Common day-2 workflows: inspect, debug, and clean up.

Operations

Inspect what’s running

kubectl -n flexinfer-system get deploy,ds,svc
kubectl -n flexinfer-system get pods -o wide

Watch lifecycle state

v1alpha2

kubectl -n flexinfer-system get models -w
kubectl -n flexinfer-system describe model <name>

v1alpha1

kubectl -n flexinfer-system get modeldeployments -w
kubectl -n flexinfer-system describe modeldeployment <name>

Debug a model that won’t become ready

  1. Check events:
    kubectl -n flexinfer-system describe pod <pod>
  2. Check backend logs:
    kubectl -n flexinfer-system logs <pod> -c model --tail=200
  3. Confirm GPU resources:
    kubectl get nodes -o wide
    kubectl describe node <node> | rg -n \"nvidia.com/gpu|amd.com/gpu\"

Clean up (important: delete parents)

FlexInfer resources are hierarchical. Delete the parent, not the children.

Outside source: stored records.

Lemma reach_both : rtc ex_step (ex_state e0 w0 [] NoFlush) both.
Proof.
  eapply rtc_l.
  { apply (step_number _ _ _ _ _ k1 v1 Put e0 w0 [] NoFlush 1 run_n1.2.1 run_n1.2.2);
      [vm_compute; reflexivity.. | ok_run]. }
  eapply rtc_l.
  { apply (step_number _ _ _ _ _ k1 v2 Put _ _ _ _ 2 run_n2.2.1 run_n2.2.2);
      [vm_compute; reflexivity.. | ok_run]. }
  eapply rtc_l.
  { apply (step_log _ _ _ _ _ _ _ [(write1, Numbered)] write2 [] _ run_l2.2.1 run_l2.2.2); [turn | ok_run]. }
  eapply rtc_l.
  { apply (step_show _ _ _ _ _ _ _ [(write1, Numbered)] write2 [] _ run_s2.2.1 run_s2.2.2); ok_run. }
  eapply rtc_l.
  { apply (step_log _ _ _ _ _ _ _ [] write1 [(write2, Visible)] _ run_l1.2.1 run_l1.2.2); [turn | ok_run]. }
  eapply rtc_l; [| apply rtc_refl].
  apply (step_show _ _ _ _ _ _ _ [] write1 [(write2, Visible)] _ run_s1.2.1 run_s1.2.2); ok_run.
Qed.

Lemma reach_busy : rtc ex_step (ex_state e0 w0 [] NoFlush) busy.
Proof.
  etrans; [exact reach_both |].
  eapply rtc_l; [flushes_by NoFlush run_s1.2 run_freeze; by repeat constructor |].
  eapply rtc_l.
  { apply (step_number _ _ _ _ _ k1 v1 Put run_freeze.2.1 run_freeze.2.2 two_in run_freeze.1
      3 run_n3.2.1 run_n3.2.2); [vm_compute; reflexivity.. | ok_run]. }
  eapply rtc_l; [flushes_by run_freeze.1 run_n3.2 run_plan; under_way |].
  eapply rtc_l; [flushes_by run_plan.1 run_plan.2 run_stage; under_way |].
  eapply rtc_l.
  { apply (step_log _ _ _ _ _ run_stage.2.1 run_stage.2.2 two_in write3 [] run_stage.1
      run_l3.2.1 run_l3.2.2); [turn | ok_run]. }
  eapply rtc_l; [| apply rtc_refl].
  flushes_by run_stage.1 run_l3.2 run_publish; under_way.
Qed.

Lemma reach_over : rtc ex_step (ex_state e0 w0 [] NoFlush) over.
Proof.
  etrans; [exact reach_busy |]. eapply rtc_l.
  { apply (step_show _ _ _ _ _ run_publish.2.1 run_publish.2.2 two_in write3 [] run_publish.1
      run_s3.2.1 run_s3.2.2); ok_run. }
  eapply rtc_l; [flushes_by run_publish.1 run_s3.2 run_load; under_way |].
  eapply rtc_l; [flushes_by run_load.1 run_load.2 run_swap; under_way |].
  eapply rtc_l; [flushes_by run_swap.1 run_swap.2 run_truncate; under_way |].
  eapply rtc_l; [flushes_by run_truncate.1 run_truncate.2 run_retire; under_way |].
  eapply rtc_l; [| apply rtc_refl].
  flushes_by run_retire.1 run_retire.2 run_end; under_way.
Qed.

Lemma concurrent_serializes_witness :
  running (COL := lake_columnar_laws) crc32_ieee ex_cfg run_end.2.1 run_end.2.2 [write1; write2; write3].
Proof.
  apply (concurrent_serializes crc32_ieee read_dir_keys head_bytes batch_bytes footer_bytes ex_cfg
    ex_assumptions [] e0 w0 over up0 reach_over); [by repeat constructor | vm_compute; reflexivity].
Defined.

  • v1alpha2: delete the Model
    kubectl -n flexinfer-system delete model <name>
  • v1alpha1: delete the ModelDeployment (not the Deployment)
    kubectl -n flexinfer-system delete modeldeployment <name>

For detailed cleanup guidance (including RAM caches and stuck Jobs), see the “Resource Cleanup Procedures” section in services/flexinfer/AGENTS.md.